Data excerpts
________
(* ===== verification/Keychain.v ===== *)
(** The backend in the credential store of the operating system:
    internal/storage/keychain.go.

    The store itself (github.com/zalando/go-keyring) is a parameter: entries of
    text by service and user, any call of which may fail. *)
From S2P Require Import Prelude GoStrings GoTime GoText Json Secrets Records.
From Stdlib Require Import Strings.Byte.

(** * The credential store *)

Inductive keyring_error := KNotFound | KUnsupported | KOther.

#[export] Instance keyring_error_eq_dec : EqDecision keyring_error.
Proof. solve_decision. Defined.

Class Keyring (K : Type) := {
  kr_Set : bytes → bytes → bytes → K → K * result keyring_error unit;
  kr_Get : bytes → bytes → K → K * result keyring_error bytes;
  kr_Delete : bytes → bytes → K → K * result keyring_error unit;
}.

(** What a call that fails leaves of its own entry is open, every other entry
    stays; a lookup changes nothing. *)
Class KeyringOk (K : Type) `{Keyring K} := {
  kr_view : K → gmap (bytes * bytes) bytes;
  kr_set_ok s u v k : (kr_Set s u v k).2 = Ok tt → kr_view (kr_Set s u v k).1 = <[(s, u) := v]> (kr_view k);
  kr_set_other s u v k i : i ≠ (s, u) → kr_view (kr_Set s u v k).1 !! i = kr_view k !! i;
  kr_get_view s u k : kr_view (kr_Get s u k).1 = kr_view k;
  kr_get_ok s u k v : (kr_Get s u k).2 = Ok v → kr_view k !! (s, u) = Some v;
  kr_get_missing s u k : (kr_Get s u k).2 = Err KNotFound → kr_view k !! (s, u) = None;
  kr_delete_ok s u k : (kr_Delete s u k).2 = Ok tt →
    is_Some (kr_view k !! (s, u)) ∧ kr_view (kr_Delete s u k).1 = delete (s, u) (kr_view k);
  kr_delete_missing s u k : (kr_Delete s u k).2 = Err KNotFound →
    kr_view k !! (s, u) = None ∧ kr_view (kr_Delete s u k).1 = kr_view k;
  kr_delete_other s u k i : i ≠ (s, u) → kr_view (kr_Delete s u k).1 !! i = kr_view k !! i;
}.

Definition wrapKeyring {A} (r : result keyring_error A) : result storage_error A :=
  match r with
  | Ok a => Ok a
  | Err KNotFound => Err ErrNotFound
  | Err KUnsupported => Err ErrUnavailable
  | Err KOther => Err ErrOther
  end.

(** [strconv.Atoi] *)
Definition Atoi (s : bytes) : option Z :=
  match s with
  | b :: ds =>
      if decide (b = x2b) then (if bool_decide (head ds = Some x2d) then None else int64_of ds) else int64_of s
  | [] => None
  end.

(** * The backend *)

Definition DefaultKeychainService : bytes := B["burndrop"].
Definition KeychainVaultKeyEntry : bytes := B["vault-identity"].
Definition keychain_Name : bytes := B["keychain"].
Definition chunkHeader : bytes := B["burndrop-chunks:"].
Definition chunkUser (name : string) (i : Z) : bytes := bs name ++ B["#"] ++ Itoa i.
Definition max_chunks : Z := 1000.

Section keychain.
Context {K : Type} `{Keyring K}.

Record Keychain := mkKeychain { kService : bytes; chunkSize : Z; kStore : K }.

Definition NewKeychain (windows : bool) (service : bytes) (k : K) : Keychain :=
  mkKeychain (if is_empty service then DefaultKeychainService else service)
    (if windows then 2000 else 2 ^ 20) k.

(** One call of the store. *)
Definition on_keyring {A} (f : bytes → K → K * A) (k : Keychain) : Keychain * A :=
  let '(s, a) := f (kService k) (kStore k) in (mkKeychain (kService k) (chunkSize k) s, a).

Definition keyring_Set (user value : bytes) : Keychain → Keychain * result keyring_error unit :=
  on_keyring (λ s, kr_Set s user value).
Definition keyring_Get (user : bytes) : Keychain → Keychain * result keyring_error bytes :=
  on_keyring (λ s, kr_Get s user).
Definition keyring_Delete (user : bytes) : Keychain → Keychain * result keyring_error unit :=
  on_keyring (λ s, kr_Delete s user).

(** Numbered entries from [i] on, until the first gap. *)
Fixpoint deleteChunks_from (fuel : nat) (name : string) (i : Z) (k : Keychain) : Keychain * result storage_error unit :=
  match fuel with
  | O => (k, Ok tt)
  | S fuel =>
      match keyring_Delete (chunkUser name i) k with
      | (k, Err KNotFound) => (k, Ok tt)
      | (k, Err e) => (k, wrapKeyring (Err e))
      | (k, Ok _) => deleteChunks_from fuel name (i + 1) k
      end
  end.

Definition deleteChunks (name : string) : Keychain → Keychain * result storage_error unit :=
  deleteChunks_from (Z.to_nat max_chunks) name 0.

(** [rec[start:end]] of part [i]. *)
Definition chunk (size i : Z) (rec : bytes) : bytes :=
  take (Z.to_nat (Z.min ((i + 1) * size) (zlen rec) - i * size)) (drop (Z.to_nat (i * size)) rec).

Definition chunk_count (size : Z) (rec : bytes) : Z := (zlen rec + size - 1) / size.

Fixpoint put_chunks (todo : nat) (name : string) (i : Z) (rec : bytes) (k : Keychain)
    : Keychain * result keyring_error unit :=
  match todo with
  | O => (k, Ok tt)
  | S todo =>
      match keyring_Set (chunkUser name i) (chunk (chunkSize k) i rec) k with
      | (k, Err e) => ((deleteChunks name k).1, Err e)
      | (k, Ok _) => put_chunks todo name (i + 1) rec k
      end
  end.

Definition keychain_Put (name : string) (value : bytes) (meta : Metadata) (k : Keychain)
    : Keychain * result storage_error unit :=
  match ValidateName name with
  | Err e => (k, Err e)
  | Ok _ =>
      match encodeRecord (stamp keychain_Name name value meta) value with
      | Err e => (k, Err e)
      | Ok rec =>
          let k := (deleteChunks name k).1 in
          if zlen rec <=? chunkSize k then
            let '(k, r) := keyring_Set (bs name) rec k in (k, wrapKeyring r)
          else
            let n := chunk_count (chunkSize k) rec in
            match put_chunks (Z.to_nat n) name 0 rec k with
            | (k, Err e) => (k, wrapKeyring (Err e))
            | (k, Ok _) => let '(k, r) := keyring_Set (bs name) (chunkHeader ++ Itoa n) k in (k, wrapKeyring r)
            end
      end
  end.

(** The parts of a record, one after the other. *)
Fixpoint get_chunks (todo : nat) (name : string) (i : Z) (k : Keychain) : Keychain * result keyring_error bytes :=
  match todo with
  | O => (k, Ok [])
  | S todo =>
      match keyring_Get (chunkUser name i) k with
      | (k, Err e) => (k, Err e)
      | (k, Ok part) =>
          match get_chunks todo name (i + 1) k with
          | (k, Err e) => (k, Err e)
          | (k, Ok rest) => (k, Ok (part ++ rest))
          end
      end
  end.

Definition header_count (s : bytes) : option Z :=
  n ← Atoi (TrimPrefix s chunkHeader); if (n <=? 0) || (max_chunks <? n) then None else Some n.

Definition keychain_Get (name : string) (k : Keychain) : Keychain * result storage_error (bytes * Metadata) :=
  match ValidateName name with
  | Err e => (k, Err e)
  | Ok _ =>
      match keyring_Get (bs name) k with
      | (k, Err e) => (k, wrapKeyring (Err e))
      | (k, Ok s) =>
          if HasPrefix s chunkHeader then
            match header_count s with
            | None => (k, Err ErrOther)
            | Some n =>
                match get_chunks (Z.to_nat n) name 0 k with
                | (k, Err e) => (k, wrapKeyring (Err e))
                | (k, Ok s) => (k, decodeRecord s)
                end
            end
          else (k, decodeRecord s)
      end
  end.

Definition keychain_Delete (name : string) (k : Keychain) : Keychain * result storage_error unit :=
  match ValidateName name with
  | Err e => (k, Err e)
  | Ok _ =>
      match keyring_Get (bs name) k with
      | (k, Err e) => (k, wrapKeyring (Err e))
      | (k, Ok s) =>
          let k := if HasPrefix s chunkHeader then (deleteChunks name k).1 else k in
          let '(k, r) := keyring_Delete (bs name) k in (k, wrapKeyring r)
      end
  end.

(** Credential stores cannot be enumerated. *)
Definition keychain_List (k : Keychain) : Keychain * result storage_error (list Metadata) := (k, Err ErrUnavailable).

(** A test entry is written, read and deleted under a random name. *)
Definition keychain_Probe_with (nonce : option bytes) (k : Keychain) : Keychain * Probe :=
  match nonce with
  | None => (k, mkProbe false B["random source unavailable"] 0)
  | Some nonce =>
      let user := B["probe-"] ++ HexEncode nonce in
      match keyring_Set user B["probe"] k with
      | (k, Err _) => (k, mkProbe false B["credential store unavailable"] 0)
      | (k, Ok _) =>
          let '(k, r) := keyring_Get user k in
          let k := (keyring_Delete user k).1 in
          match r with
          | Ok v => if beq v B["probe"] then (k, mkProbe true B["credential store"] 90)
                    else (k, mkProbe false B["credential store could not read back a test entry"] 0)
          | Err _ => (k, mkProbe false B["credential store could not read back a test entry"] 0)
          end
      end
  end.

(** ** Entries of text, for the key of the age vault *)

Definition GetRaw (user : bytes) (k : Keychain) : Keychain * result storage_error bytes :=
  let '(k, r) := keyring_Get user k in (k, wrapKeyring r).

Definition SetRaw (user value : bytes) (k : Keychain) : Keychain * result storage_error unit :=
  let '(k, r) := keyring_Set user value k in (k, wrapKeyring r).

Definition DeleteRaw (user : bytes) (k : Keychain) : Keychain * result storage_error unit :=
  let '(k, r) := keyring_Delete user k in
  (k, match wrapKeyring r with Err ErrNotFound => Ok tt | r => r end).

(** The nonce of the interface's probe is fixed; it reads and writes only its
    own entry. *)
#[export] Instance keychain_backend : Backend Keychain := {
  b_Name := keychain_Name; b_Probe k := (keychain_Probe_with (Some (replicate 8 x00)) k).2;
  b_Put := keychain_Put; b_Get := keychain_Get; b_Delete := keychain_Delete; b_List := keychain_List }.
End keychain.

Arguments Keychain K : clear implicits.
________
— What to do —
Copy out exactly the lines between the line with "(k, match wrapKeyring" and the last line of the entries, counting both of those lines.

— Written response —
  (k, match wrapKeyring r with Err ErrNotFound => Ok tt | r => r end).

(** The nonce of the interface's probe is fixed; it reads and writes only its
    own entry. *)
#[export] Instance keychain_backend : Backend Keychain := {
  b_Name := keychain_Name; b_Probe k := (keychain_Probe_with (Some (replicate 8 x00)) k).2;
  b_Put := keychain_Put; b_Get := keychain_Get; b_Delete := keychain_Delete; b_List := keychain_List }.
End keychain.

Arguments Keychain K : clear implicits.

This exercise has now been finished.